=== TASK ITEM ===
Looking at the material below, count the lines that contain "base" and answer with the count only.

★ ★ ★

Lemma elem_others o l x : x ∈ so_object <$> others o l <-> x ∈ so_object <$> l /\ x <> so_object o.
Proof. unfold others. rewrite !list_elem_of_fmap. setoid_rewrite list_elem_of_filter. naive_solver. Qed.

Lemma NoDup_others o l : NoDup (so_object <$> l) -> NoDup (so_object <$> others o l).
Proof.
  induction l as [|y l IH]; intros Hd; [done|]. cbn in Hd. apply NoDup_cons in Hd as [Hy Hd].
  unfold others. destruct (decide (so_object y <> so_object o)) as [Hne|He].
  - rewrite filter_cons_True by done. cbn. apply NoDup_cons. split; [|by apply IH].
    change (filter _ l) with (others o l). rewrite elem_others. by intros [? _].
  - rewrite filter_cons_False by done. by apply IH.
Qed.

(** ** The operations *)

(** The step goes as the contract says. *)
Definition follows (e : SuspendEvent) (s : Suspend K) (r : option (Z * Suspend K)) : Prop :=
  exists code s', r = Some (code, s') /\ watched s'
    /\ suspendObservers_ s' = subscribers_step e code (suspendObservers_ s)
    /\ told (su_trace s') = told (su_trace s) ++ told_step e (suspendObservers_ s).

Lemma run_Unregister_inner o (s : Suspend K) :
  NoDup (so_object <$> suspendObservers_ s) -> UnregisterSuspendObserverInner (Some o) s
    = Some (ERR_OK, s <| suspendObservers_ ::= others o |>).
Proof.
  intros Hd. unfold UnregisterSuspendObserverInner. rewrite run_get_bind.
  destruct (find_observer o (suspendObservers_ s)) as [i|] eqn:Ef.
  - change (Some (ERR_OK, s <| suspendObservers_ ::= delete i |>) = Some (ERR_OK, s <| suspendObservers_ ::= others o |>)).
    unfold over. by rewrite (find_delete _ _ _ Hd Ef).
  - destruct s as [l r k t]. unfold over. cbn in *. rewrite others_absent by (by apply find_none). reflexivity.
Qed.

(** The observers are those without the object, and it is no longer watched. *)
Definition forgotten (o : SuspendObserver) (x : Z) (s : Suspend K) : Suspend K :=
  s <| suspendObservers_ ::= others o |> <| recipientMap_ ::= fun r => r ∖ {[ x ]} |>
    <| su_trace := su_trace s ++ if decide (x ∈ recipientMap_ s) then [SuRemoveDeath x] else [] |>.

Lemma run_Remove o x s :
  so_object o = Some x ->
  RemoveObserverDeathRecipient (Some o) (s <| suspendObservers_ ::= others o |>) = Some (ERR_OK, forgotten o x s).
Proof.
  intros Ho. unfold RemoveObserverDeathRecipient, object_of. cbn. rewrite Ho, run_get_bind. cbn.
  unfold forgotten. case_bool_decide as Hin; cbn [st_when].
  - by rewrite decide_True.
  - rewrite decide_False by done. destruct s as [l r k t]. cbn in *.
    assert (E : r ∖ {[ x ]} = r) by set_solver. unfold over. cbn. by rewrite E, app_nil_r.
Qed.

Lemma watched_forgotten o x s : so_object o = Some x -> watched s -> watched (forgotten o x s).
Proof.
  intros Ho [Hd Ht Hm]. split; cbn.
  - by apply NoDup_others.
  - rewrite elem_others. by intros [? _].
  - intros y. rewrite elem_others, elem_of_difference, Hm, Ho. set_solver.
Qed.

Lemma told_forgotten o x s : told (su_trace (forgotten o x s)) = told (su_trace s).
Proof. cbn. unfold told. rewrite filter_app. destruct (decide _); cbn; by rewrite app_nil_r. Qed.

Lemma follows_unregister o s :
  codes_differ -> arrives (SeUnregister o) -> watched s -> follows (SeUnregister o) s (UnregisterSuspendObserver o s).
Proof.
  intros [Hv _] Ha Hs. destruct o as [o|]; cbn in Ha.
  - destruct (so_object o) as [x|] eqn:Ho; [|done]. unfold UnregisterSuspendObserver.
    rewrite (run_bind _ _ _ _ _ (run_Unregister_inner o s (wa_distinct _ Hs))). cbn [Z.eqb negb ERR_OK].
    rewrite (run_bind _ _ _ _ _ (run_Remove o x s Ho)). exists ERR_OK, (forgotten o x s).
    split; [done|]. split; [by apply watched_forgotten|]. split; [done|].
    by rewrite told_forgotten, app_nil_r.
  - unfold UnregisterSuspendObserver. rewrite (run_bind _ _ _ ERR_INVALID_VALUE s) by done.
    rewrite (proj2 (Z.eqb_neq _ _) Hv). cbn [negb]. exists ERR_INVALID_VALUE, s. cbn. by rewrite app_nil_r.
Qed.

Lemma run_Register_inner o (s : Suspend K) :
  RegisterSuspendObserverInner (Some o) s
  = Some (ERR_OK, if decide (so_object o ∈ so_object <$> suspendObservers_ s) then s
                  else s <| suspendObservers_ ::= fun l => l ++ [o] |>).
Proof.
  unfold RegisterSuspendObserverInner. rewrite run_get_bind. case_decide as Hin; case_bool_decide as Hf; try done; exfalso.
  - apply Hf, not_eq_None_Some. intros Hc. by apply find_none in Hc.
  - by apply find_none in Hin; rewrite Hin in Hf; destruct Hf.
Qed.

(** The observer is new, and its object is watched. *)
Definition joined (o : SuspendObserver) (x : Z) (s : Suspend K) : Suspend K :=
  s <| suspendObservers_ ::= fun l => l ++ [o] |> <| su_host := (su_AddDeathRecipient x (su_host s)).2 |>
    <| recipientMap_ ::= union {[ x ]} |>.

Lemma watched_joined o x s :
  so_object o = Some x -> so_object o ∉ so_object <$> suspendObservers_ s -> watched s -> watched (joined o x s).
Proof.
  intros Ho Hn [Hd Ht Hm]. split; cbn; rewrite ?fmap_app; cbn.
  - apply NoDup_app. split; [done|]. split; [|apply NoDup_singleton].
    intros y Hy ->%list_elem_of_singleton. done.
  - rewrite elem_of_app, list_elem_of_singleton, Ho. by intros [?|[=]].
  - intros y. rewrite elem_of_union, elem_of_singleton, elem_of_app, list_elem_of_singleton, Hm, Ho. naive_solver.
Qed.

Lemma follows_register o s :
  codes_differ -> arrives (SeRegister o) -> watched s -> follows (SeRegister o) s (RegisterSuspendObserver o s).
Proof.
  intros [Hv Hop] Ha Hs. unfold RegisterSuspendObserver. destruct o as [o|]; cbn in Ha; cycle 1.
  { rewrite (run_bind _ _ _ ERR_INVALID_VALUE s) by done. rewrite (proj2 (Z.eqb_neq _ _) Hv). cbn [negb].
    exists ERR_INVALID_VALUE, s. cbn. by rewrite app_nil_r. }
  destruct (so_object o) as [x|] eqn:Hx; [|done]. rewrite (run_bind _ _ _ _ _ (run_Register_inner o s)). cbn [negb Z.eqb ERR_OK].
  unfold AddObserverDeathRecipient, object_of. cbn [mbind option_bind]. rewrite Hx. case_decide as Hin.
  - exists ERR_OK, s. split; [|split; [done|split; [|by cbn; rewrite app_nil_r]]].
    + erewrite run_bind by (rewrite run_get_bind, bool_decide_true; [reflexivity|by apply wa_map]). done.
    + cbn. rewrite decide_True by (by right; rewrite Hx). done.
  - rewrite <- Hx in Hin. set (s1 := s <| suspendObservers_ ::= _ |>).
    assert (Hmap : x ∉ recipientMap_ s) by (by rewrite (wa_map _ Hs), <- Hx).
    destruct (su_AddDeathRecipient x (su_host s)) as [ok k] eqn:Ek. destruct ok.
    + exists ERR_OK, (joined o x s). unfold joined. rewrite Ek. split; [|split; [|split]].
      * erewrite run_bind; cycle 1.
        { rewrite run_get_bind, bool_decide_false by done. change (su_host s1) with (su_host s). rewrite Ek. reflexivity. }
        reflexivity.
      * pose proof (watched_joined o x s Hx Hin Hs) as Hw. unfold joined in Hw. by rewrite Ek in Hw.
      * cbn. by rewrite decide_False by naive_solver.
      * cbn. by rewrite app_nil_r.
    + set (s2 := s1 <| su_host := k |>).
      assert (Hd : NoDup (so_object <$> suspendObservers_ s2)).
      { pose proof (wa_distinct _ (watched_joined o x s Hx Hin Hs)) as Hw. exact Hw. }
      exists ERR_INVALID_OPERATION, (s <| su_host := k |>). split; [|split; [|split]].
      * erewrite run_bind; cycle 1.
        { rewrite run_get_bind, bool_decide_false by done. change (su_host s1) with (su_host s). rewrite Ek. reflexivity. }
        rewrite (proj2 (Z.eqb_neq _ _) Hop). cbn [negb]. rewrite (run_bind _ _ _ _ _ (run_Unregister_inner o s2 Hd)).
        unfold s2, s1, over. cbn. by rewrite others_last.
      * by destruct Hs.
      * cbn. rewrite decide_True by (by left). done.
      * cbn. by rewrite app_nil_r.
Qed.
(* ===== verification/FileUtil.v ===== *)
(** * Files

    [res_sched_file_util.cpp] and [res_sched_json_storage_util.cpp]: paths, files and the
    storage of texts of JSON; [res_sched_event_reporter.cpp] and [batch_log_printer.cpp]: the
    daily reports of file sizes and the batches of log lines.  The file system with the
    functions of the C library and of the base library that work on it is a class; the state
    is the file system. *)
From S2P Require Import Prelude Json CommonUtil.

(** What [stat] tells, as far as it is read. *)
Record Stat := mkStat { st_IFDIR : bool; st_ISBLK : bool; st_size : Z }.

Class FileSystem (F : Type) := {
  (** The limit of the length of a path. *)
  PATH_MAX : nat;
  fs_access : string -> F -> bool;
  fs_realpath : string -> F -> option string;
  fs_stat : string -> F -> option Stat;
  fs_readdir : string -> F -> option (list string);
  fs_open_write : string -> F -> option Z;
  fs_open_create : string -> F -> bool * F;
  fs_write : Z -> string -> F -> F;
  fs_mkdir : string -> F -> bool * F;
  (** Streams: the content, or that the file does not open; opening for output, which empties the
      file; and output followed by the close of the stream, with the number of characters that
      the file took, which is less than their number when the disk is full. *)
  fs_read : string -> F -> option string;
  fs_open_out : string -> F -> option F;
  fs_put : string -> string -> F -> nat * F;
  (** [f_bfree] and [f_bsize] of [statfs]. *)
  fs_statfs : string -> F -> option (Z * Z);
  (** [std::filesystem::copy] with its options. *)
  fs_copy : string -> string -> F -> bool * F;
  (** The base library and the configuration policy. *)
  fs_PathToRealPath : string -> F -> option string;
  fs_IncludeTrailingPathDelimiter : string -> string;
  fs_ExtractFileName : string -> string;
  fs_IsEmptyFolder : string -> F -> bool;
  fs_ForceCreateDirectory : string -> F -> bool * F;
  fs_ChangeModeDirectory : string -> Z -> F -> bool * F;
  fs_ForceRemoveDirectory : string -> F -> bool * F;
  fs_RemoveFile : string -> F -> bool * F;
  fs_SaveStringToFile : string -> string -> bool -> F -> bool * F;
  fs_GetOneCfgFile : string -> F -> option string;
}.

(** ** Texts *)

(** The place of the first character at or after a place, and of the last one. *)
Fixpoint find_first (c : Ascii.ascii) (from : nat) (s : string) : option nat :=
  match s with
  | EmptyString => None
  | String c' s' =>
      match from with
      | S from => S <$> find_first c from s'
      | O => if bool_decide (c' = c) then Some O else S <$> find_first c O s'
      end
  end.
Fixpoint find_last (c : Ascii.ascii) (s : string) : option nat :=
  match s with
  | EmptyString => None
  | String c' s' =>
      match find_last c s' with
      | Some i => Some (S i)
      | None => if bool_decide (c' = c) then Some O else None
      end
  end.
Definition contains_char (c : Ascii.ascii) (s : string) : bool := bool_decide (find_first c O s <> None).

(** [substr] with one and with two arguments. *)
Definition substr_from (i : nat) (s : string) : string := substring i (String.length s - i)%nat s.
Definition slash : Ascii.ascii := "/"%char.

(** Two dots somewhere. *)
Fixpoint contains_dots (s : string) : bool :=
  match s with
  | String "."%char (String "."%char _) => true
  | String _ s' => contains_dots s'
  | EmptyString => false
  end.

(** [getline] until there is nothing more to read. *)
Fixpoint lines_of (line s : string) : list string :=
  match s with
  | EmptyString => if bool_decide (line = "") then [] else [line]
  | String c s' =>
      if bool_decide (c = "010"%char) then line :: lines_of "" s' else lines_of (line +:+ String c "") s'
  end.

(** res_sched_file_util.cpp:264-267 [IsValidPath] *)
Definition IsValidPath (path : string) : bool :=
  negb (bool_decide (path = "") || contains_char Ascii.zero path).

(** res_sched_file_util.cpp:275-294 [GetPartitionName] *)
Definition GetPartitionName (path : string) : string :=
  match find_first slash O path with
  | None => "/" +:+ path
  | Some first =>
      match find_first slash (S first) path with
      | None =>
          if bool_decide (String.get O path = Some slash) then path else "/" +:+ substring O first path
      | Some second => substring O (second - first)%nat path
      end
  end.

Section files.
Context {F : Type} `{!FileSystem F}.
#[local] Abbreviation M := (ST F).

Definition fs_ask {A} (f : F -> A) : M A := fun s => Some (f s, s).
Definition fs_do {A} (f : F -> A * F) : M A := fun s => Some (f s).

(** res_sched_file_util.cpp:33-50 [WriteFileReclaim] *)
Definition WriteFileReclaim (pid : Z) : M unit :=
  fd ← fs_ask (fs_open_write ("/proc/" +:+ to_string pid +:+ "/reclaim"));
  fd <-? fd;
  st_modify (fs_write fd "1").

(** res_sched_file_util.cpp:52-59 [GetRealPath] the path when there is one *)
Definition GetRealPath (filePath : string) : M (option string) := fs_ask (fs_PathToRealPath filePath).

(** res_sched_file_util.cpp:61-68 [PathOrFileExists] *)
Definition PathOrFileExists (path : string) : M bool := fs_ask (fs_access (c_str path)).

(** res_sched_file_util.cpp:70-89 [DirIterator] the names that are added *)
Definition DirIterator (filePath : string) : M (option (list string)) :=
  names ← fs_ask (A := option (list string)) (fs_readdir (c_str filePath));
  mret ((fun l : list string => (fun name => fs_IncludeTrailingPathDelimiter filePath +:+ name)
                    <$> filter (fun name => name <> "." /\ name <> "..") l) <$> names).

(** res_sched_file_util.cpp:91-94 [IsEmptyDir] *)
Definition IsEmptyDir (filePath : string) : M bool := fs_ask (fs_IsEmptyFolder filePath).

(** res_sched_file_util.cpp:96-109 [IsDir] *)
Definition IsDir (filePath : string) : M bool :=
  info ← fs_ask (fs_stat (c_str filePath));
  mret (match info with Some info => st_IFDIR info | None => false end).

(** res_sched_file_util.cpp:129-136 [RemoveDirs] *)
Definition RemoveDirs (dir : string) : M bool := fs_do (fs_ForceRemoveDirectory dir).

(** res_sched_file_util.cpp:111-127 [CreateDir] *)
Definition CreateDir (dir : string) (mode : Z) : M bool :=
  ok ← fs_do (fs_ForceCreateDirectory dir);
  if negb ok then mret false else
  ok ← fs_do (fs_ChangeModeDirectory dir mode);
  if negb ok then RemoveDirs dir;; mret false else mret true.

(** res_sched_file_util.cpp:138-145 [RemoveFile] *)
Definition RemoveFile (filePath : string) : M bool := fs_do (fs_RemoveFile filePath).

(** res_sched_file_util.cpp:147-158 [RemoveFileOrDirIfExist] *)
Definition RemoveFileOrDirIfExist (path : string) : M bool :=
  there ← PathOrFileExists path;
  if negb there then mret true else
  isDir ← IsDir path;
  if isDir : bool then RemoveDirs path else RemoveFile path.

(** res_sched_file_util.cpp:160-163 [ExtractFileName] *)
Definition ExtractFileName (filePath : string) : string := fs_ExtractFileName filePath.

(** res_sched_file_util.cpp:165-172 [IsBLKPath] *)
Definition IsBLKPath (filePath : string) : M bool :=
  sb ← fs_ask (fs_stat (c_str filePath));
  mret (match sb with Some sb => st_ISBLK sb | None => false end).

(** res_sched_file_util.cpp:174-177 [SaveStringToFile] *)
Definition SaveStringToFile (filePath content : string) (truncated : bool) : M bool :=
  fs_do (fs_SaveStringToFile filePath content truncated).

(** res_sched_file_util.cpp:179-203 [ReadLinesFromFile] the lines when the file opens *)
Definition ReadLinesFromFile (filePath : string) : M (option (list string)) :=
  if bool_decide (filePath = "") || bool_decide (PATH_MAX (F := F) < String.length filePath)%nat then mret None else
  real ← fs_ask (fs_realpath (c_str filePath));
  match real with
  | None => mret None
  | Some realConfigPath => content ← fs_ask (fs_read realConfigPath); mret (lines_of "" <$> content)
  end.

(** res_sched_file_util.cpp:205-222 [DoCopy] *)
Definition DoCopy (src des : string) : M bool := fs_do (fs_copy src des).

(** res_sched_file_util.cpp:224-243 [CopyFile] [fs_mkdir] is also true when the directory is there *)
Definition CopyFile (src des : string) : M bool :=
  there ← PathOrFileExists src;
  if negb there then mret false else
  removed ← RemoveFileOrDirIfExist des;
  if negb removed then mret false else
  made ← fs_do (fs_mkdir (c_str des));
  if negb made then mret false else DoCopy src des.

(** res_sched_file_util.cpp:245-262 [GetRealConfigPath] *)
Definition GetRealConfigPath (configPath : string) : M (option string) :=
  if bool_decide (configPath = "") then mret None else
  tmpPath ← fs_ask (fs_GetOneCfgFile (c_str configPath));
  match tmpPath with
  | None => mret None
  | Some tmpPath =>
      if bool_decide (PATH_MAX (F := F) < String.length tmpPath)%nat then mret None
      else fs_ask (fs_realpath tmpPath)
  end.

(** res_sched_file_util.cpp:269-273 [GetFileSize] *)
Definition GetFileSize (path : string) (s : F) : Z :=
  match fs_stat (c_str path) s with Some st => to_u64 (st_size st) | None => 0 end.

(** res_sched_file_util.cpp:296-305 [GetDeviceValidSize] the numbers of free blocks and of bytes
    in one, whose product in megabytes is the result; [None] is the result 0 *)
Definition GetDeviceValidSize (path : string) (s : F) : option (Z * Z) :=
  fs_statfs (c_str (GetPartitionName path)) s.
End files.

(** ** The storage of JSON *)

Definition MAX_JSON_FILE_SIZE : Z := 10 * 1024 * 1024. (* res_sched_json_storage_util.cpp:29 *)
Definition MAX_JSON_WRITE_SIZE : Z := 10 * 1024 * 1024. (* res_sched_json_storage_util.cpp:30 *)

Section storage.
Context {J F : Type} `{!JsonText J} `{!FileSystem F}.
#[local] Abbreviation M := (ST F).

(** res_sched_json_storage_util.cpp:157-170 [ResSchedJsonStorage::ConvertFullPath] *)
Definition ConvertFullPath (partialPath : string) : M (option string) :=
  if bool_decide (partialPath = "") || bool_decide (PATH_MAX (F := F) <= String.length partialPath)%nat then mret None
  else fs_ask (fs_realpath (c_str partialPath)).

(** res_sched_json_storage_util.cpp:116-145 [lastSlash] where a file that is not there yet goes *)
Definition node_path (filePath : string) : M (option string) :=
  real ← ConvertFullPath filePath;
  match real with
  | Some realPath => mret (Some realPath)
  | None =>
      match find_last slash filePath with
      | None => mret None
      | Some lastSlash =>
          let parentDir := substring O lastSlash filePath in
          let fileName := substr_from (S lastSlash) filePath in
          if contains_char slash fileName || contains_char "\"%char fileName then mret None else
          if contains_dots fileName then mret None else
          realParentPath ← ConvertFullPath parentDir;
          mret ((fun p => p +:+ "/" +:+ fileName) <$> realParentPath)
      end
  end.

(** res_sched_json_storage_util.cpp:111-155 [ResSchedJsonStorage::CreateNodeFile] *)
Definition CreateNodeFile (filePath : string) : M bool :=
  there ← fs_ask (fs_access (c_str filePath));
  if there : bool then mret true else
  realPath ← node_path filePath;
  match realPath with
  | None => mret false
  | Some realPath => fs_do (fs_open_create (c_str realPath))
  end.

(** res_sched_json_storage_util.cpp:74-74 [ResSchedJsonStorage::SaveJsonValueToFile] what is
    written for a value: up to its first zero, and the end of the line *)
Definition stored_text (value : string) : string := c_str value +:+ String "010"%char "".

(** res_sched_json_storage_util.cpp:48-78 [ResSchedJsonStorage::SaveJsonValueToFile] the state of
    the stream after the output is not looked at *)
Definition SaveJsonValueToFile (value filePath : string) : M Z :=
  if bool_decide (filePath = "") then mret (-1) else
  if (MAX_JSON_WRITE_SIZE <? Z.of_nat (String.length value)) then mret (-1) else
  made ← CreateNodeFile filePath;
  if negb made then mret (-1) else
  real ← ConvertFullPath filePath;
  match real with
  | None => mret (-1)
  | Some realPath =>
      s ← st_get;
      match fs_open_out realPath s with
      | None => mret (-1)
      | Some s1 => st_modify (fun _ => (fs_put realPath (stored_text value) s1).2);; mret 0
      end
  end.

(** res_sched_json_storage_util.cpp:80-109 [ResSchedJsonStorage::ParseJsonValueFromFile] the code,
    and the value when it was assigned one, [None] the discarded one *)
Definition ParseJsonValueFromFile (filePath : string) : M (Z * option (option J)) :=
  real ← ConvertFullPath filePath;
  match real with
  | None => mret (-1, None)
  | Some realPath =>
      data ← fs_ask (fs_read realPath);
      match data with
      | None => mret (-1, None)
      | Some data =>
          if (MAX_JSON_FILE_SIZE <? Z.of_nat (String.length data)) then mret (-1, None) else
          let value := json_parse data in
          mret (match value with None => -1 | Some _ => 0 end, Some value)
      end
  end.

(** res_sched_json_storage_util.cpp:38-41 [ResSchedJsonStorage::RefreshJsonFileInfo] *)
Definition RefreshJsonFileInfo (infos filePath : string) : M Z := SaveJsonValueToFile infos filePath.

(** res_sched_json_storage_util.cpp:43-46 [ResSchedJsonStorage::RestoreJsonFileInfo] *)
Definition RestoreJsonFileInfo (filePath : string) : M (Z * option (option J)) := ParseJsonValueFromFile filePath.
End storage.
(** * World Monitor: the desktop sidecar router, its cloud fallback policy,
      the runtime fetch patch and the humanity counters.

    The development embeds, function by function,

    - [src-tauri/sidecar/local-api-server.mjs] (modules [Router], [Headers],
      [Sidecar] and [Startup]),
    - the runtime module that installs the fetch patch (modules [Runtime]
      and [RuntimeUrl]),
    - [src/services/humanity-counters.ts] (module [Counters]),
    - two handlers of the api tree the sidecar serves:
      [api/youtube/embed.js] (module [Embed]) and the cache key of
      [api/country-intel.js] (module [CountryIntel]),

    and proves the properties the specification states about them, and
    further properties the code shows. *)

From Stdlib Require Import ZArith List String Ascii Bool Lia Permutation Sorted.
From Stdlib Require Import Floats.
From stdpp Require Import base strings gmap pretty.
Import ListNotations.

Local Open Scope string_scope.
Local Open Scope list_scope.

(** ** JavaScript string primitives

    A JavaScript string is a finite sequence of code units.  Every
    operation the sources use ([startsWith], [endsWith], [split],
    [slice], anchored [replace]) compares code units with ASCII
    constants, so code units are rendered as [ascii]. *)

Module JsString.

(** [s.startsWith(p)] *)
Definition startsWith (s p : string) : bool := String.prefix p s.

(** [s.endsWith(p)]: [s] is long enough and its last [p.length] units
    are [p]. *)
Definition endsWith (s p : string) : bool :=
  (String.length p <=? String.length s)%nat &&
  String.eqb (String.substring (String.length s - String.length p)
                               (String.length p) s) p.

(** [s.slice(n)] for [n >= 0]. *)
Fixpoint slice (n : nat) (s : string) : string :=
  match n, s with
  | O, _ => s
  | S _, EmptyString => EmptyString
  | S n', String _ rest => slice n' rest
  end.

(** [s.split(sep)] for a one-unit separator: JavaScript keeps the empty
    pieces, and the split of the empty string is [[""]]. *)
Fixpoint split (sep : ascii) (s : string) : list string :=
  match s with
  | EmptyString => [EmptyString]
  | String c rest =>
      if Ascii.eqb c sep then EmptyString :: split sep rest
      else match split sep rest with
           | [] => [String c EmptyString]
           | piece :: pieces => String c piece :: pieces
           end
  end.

★ ★ ★

=== TASK RESPONSE ===
3